(** *** The records of a TLV container *)

Lemma ordinary_arrow_headed (msg name : string) (rest : string) :
  clean msg = true -> no_keyword msg = true -> clean name = true ->
  clean rest = true -> rest ≠ "" ->
  Py.endswith rest "{" = false -> Py.endswith rest "}" = false ->
  ordinary (msg +:+ "->" +:+ name +:+ rest) = true.
Proof.
  intros Hmsg Hkey Hname Hrest Hne Hopen Hclose.
  apply (ordinary_var_headed msg "-" (">" +:+ name +:+ rest)); try done.
  - change (clean ("-" +:+ ">" +:+ name +:+ rest) = true). clean_line.
  - change (Py.endswith ("->" +:+ name +:+ rest) "{" = false).
    by rewrite !endswith_app by (repeat apply str_app_nonempty_r; exact Hne).
  - change (Py.endswith ("->" +:+ name +:+ rest) "}" = false).
    by rewrite !endswith_app by (repeat apply str_app_nonempty_r; exact Hne).
Qed.

Lemma tlv_fromwire_field_keeps (self : Message.t) (f : Field.t) :
  clean (Message.name self) = true -> no_keyword (Message.name self) = true ->
  clean_field f = true -> length_name_plain f = true -> record_field f = true ->
  step_keeps_indentation (fun subcalls => Message.tlv_fromwire_field self subcalls f).
Proof.
  intros Hself Hkey Hclean Hplain Hrec.
  destruct (clean_field_facts f Hclean)
    as (Hname & Hopen & Hclose & Htype & Hbase & Hcomments & Hlen & Harr).
  unfold record_field in Hrec. rewrite !andb_true_iff, !negb_true_iff in Hrec.
  destruct Hrec as [[Htlv Hopt] _].
  unfold Message.tlv_fromwire_field. rewrite Htlv, Hopt.
  apply (step_keeps_bind (fun c => CCode.append_all c (Comment <$> Field.comments f)));
    [by apply append_all_keeps|].
  destruct (Field.is_padding f); [stmt_keeps|].
  destruct (Field.is_array f).
  { apply print_fromwire_array_keeps; try done; [|apply clean_str].
    cbn [render_expr]. clean_line. }
  destruct (Field.is_variable_size f).
  { apply (step_keeps_bind (fun c => CCode.append c (Second_case true (Field.name f)))).
    { apply keeps_step, keeps_ordinary. cbn [render]. apply ordinary_intro;
        [clean_line | reflexivity | by apply endswith_app_any
        | by apply endswith_app_any | reflexivity | reflexivity]. }
    apply (step_keeps_bind
             (fun c => CCode.append c (Tal_arr (EArrow (Message.name self) (Field.name f))
                                         (default "None" (Field.lenvar f))
                                         (Message.array_typename f)))).
    { apply keeps_step, keeps_ordinary. cbn [render render_expr].
      rewrite !str_app_assoc.
      apply (ordinary_arrow_headed _ _ _ Hself Hkey Hname);
        [clean_line | nonempty | line_end | line_end]. }
    apply print_fromwire_array_keeps; try done; cbn [render_expr]; clean_line. }
  apply keeps_step, keeps_ordinary.
  unfold length_name_plain in Hplain.
  destruct (Field.is_assignable f); [|render_line].
  destruct (Field.is_len_var f); [by apply ordinary_assign_var|].
  cbn [render render_expr]. rewrite !str_app_assoc.
  apply (ordinary_arrow_headed _ _ _ Hself Hkey Hname);
    [clean_line | nonempty | line_end | line_end].
Qed.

──────

INSTRUCTIONS TO FOLLOW >>
Return every entry exactly as given.

OUTPUT OF THE EXERCISE >>
(** *** The records of a TLV container *)

Lemma ordinary_arrow_headed (msg name : string) (rest : string) :
  clean msg = true -> no_keyword msg = true -> clean name = true ->
  clean rest = true -> rest ≠ "" ->
  Py.endswith rest "{" = false -> Py.endswith rest "}" = false ->
  ordinary (msg +:+ "->" +:+ name +:+ rest) = true.
Proof.
  intros Hmsg Hkey Hname Hrest Hne Hopen Hclose.
  apply (ordinary_var_headed msg "-" (">" +:+ name +:+ rest)); try done.
  - change (clean ("-" +:+ ">" +:+ name +:+ rest) = true). clean_line.
  - change (Py.endswith ("->" +:+ name +:+ rest) "{" = false).
    by rewrite !endswith_app by (repeat apply str_app_nonempty_r; exact Hne).
  - change (Py.endswith ("->" +:+ name +:+ rest) "}" = false).
    by rewrite !endswith_app by (repeat apply str_app_nonempty_r; exact Hne).
Qed.

Lemma tlv_fromwire_field_keeps (self : Message.t) (f : Field.t) :
  clean (Message.name self) = true -> no_keyword (Message.name self) = true ->
  clean_field f = true -> length_name_plain f = true -> record_field f = true ->
  step_keeps_indentation (fun subcalls => Message.tlv_fromwire_field self subcalls f).
Proof.
  intros Hself Hkey Hclean Hplain Hrec.
  destruct (clean_field_facts f Hclean)
    as (Hname & Hopen & Hclose & Htype & Hbase & Hcomments & Hlen & Harr).
  unfold record_field in Hrec. rewrite !andb_true_iff, !negb_true_iff in Hrec.
  destruct Hrec as [[Htlv Hopt] _].
  unfold Message.tlv_fromwire_field. rewrite Htlv, Hopt.
  apply (step_keeps_bind (fun c => CCode.append_all c (Comment <$> Field.comments f)));
    [by apply append_all_keeps|].
  destruct (Field.is_padding f); [stmt_keeps|].
  destruct (Field.is_array f).
  { apply print_fromwire_array_keeps; try done; [|apply clean_str].
    cbn [render_expr]. clean_line. }
  destruct (Field.is_variable_size f).
  { apply (step_keeps_bind (fun c => CCode.append c (Second_case true (Field.name f)))).
    { apply keeps_step, keeps_ordinary. cbn [render]. apply ordinary_intro;
        [clean_line | reflexivity | by apply endswith_app_any
        | by apply endswith_app_any | reflexivity | reflexivity]. }
    apply (step_keeps_bind
             (fun c => CCode.append c (Tal_arr (EArrow (Message.name self) (Field.name f))
                                         (default "None" (Field.lenvar f))
                                         (Message.array_typename f)))).
    { apply keeps_step, keeps_ordinary. cbn [render render_expr].
      rewrite !str_app_assoc.
      apply (ordinary_arrow_headed _ _ _ Hself Hkey Hname);
        [clean_line | nonempty | line_end | line_end]. }
    apply print_fromwire_array_keeps; try done; cbn [render_expr]; clean_line. }
  apply keeps_step, keeps_ordinary.
  unfold length_name_plain in Hplain.
  destruct (Field.is_assignable f); [|render_line].
  destruct (Field.is_len_var f); [by apply ordinary_assign_var|].
  cbn [render render_expr]. rewrite !str_app_assoc.
  apply (ordinary_arrow_headed _ _ _ Hself Hkey Hname);
    [clean_line | nonempty | line_end | line_end].
Qed.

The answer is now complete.